╭──

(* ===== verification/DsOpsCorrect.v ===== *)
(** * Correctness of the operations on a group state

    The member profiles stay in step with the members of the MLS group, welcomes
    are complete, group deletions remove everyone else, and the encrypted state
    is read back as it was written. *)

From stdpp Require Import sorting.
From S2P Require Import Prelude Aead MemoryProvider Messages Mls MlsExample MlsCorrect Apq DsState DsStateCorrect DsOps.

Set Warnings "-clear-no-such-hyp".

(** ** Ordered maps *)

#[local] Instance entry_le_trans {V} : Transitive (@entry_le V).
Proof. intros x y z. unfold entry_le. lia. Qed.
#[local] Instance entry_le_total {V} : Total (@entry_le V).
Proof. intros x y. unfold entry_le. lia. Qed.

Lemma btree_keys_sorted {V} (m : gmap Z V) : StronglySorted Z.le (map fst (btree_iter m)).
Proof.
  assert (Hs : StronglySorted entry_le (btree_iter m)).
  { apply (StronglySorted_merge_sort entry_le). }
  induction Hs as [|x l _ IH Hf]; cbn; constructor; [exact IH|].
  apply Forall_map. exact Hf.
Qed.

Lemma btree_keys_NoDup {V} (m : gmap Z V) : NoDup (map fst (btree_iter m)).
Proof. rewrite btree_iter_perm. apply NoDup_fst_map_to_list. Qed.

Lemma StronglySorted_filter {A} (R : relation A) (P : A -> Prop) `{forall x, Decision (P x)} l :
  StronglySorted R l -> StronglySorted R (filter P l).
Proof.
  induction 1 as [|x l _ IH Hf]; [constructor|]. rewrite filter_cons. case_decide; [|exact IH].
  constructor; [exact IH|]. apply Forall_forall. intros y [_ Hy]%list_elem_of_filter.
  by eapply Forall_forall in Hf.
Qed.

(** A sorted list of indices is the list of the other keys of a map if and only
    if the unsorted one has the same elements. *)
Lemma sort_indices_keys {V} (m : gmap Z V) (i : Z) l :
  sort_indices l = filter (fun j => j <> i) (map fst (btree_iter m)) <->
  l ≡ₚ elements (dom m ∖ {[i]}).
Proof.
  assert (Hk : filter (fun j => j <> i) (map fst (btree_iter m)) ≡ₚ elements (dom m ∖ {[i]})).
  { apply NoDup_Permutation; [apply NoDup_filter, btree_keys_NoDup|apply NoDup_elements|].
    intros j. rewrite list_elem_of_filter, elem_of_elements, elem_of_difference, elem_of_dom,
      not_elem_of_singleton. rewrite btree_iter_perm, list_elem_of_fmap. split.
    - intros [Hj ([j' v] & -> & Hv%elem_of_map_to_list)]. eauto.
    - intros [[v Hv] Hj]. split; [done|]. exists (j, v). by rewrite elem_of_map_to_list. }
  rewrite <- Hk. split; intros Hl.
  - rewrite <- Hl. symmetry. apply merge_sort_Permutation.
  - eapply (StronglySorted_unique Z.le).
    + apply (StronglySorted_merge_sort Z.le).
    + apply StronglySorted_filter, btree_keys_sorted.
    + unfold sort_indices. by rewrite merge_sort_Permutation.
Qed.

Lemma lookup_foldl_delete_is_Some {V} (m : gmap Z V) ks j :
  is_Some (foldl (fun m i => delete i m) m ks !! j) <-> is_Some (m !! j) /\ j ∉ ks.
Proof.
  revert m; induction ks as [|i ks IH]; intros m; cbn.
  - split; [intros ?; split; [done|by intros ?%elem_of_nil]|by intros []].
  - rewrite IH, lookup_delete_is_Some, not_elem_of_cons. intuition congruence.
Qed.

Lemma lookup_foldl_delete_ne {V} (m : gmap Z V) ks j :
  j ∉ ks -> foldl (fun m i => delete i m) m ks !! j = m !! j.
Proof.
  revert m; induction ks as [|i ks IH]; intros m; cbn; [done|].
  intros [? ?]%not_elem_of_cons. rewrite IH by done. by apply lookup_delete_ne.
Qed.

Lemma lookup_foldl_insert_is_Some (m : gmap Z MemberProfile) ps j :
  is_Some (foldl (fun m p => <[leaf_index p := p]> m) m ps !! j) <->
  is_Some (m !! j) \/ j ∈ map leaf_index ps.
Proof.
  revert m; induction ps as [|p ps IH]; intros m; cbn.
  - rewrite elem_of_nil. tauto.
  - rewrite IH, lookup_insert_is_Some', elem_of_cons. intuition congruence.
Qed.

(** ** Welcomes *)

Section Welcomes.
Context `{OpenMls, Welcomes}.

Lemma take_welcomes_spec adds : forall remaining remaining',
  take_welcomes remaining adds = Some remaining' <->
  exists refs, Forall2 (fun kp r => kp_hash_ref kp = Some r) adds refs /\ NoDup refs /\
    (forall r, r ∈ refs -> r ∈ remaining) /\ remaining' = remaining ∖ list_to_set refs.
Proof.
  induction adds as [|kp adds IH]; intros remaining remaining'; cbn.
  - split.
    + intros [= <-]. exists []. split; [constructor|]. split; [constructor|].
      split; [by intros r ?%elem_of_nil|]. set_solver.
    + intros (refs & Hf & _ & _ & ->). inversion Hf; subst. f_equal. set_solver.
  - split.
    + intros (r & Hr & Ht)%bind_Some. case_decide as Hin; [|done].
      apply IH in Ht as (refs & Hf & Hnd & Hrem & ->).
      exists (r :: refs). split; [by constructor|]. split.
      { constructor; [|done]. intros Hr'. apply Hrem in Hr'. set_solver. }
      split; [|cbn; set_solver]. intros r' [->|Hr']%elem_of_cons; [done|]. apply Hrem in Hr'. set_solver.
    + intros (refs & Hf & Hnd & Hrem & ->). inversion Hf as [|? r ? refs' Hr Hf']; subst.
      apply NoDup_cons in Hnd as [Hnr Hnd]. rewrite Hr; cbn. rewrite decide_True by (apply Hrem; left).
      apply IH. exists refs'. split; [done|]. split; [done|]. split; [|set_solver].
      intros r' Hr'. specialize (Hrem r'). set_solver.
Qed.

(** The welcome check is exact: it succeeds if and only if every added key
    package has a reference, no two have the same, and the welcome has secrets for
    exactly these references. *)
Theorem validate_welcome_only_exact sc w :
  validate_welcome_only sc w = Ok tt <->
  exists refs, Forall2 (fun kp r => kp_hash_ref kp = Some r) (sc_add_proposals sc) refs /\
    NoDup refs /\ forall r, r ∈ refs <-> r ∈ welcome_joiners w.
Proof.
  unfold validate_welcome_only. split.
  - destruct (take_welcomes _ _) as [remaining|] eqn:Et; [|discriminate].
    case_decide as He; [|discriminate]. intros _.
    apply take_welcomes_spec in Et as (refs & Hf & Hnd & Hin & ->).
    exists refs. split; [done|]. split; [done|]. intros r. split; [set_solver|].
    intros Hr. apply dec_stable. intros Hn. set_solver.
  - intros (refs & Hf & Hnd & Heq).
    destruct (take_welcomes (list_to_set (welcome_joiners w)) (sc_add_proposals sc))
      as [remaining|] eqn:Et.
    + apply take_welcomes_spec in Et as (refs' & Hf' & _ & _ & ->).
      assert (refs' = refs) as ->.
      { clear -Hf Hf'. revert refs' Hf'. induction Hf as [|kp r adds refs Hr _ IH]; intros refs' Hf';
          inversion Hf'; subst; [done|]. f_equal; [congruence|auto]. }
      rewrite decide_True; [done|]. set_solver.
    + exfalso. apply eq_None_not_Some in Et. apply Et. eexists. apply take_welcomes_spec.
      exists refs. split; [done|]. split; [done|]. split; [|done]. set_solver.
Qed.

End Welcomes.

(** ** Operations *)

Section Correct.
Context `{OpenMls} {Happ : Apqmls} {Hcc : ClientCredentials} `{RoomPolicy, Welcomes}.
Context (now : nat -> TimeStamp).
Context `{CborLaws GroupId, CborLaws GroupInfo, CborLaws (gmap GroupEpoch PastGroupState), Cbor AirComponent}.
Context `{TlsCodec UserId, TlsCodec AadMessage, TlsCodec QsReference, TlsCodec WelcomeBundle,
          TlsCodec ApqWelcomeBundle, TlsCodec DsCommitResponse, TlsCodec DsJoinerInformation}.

╰──
╭──

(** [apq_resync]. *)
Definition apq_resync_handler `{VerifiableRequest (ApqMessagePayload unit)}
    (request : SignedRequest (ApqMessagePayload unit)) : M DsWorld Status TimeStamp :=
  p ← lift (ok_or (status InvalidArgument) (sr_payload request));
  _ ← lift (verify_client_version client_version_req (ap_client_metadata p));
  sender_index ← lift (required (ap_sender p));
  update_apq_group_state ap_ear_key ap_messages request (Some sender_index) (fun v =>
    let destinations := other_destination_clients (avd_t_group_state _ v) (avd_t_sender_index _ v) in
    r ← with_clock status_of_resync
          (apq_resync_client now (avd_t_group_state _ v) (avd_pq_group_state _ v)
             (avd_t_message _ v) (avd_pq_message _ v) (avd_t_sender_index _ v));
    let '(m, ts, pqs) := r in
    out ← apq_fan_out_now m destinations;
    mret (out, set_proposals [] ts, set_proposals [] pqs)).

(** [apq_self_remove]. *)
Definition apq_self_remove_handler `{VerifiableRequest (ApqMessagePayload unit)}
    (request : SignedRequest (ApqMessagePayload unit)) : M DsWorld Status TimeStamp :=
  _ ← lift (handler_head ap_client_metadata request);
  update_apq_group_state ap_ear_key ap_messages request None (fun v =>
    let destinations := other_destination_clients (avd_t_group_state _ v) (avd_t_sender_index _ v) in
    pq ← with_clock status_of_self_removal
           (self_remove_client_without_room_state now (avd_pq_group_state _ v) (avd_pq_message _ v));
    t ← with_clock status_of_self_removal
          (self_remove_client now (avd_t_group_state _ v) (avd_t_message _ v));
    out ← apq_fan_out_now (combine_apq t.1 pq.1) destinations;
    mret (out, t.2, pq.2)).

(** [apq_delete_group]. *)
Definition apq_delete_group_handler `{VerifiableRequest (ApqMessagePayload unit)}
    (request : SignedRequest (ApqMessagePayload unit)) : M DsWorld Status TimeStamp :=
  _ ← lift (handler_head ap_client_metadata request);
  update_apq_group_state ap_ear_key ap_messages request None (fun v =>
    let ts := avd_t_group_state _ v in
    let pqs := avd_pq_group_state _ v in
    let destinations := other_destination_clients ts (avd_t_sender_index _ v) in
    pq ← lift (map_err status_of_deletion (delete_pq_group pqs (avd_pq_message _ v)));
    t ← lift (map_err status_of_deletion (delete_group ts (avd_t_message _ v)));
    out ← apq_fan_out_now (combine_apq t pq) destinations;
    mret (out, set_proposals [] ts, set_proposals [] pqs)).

╰──

Work to complete -
Within the material above, extract exactly the lines that start at the line containing "NoDup_filter, btree_keys_NoDup|apply NoDup_elements|]." and stop after the line containing "- rewrite <- Hl.", and only those.

Solution to this problem -
  { apply NoDup_Permutation; [apply NoDup_filter, btree_keys_NoDup|apply NoDup_elements|].
    intros j. rewrite list_elem_of_filter, elem_of_elements, elem_of_difference, elem_of_dom,
      not_elem_of_singleton. rewrite btree_iter_perm, list_elem_of_fmap. split.
    - intros [Hj ([j' v] & -> & Hv%elem_of_map_to_list)]. eauto.
    - intros [[v Hv] Hj]. split; [done|]. exists (j, v). by rewrite elem_of_map_to_list. }
  rewrite <- Hk. split; intros Hl.
  - rewrite <- Hl. symmetry. apply merge_sort_Permutation.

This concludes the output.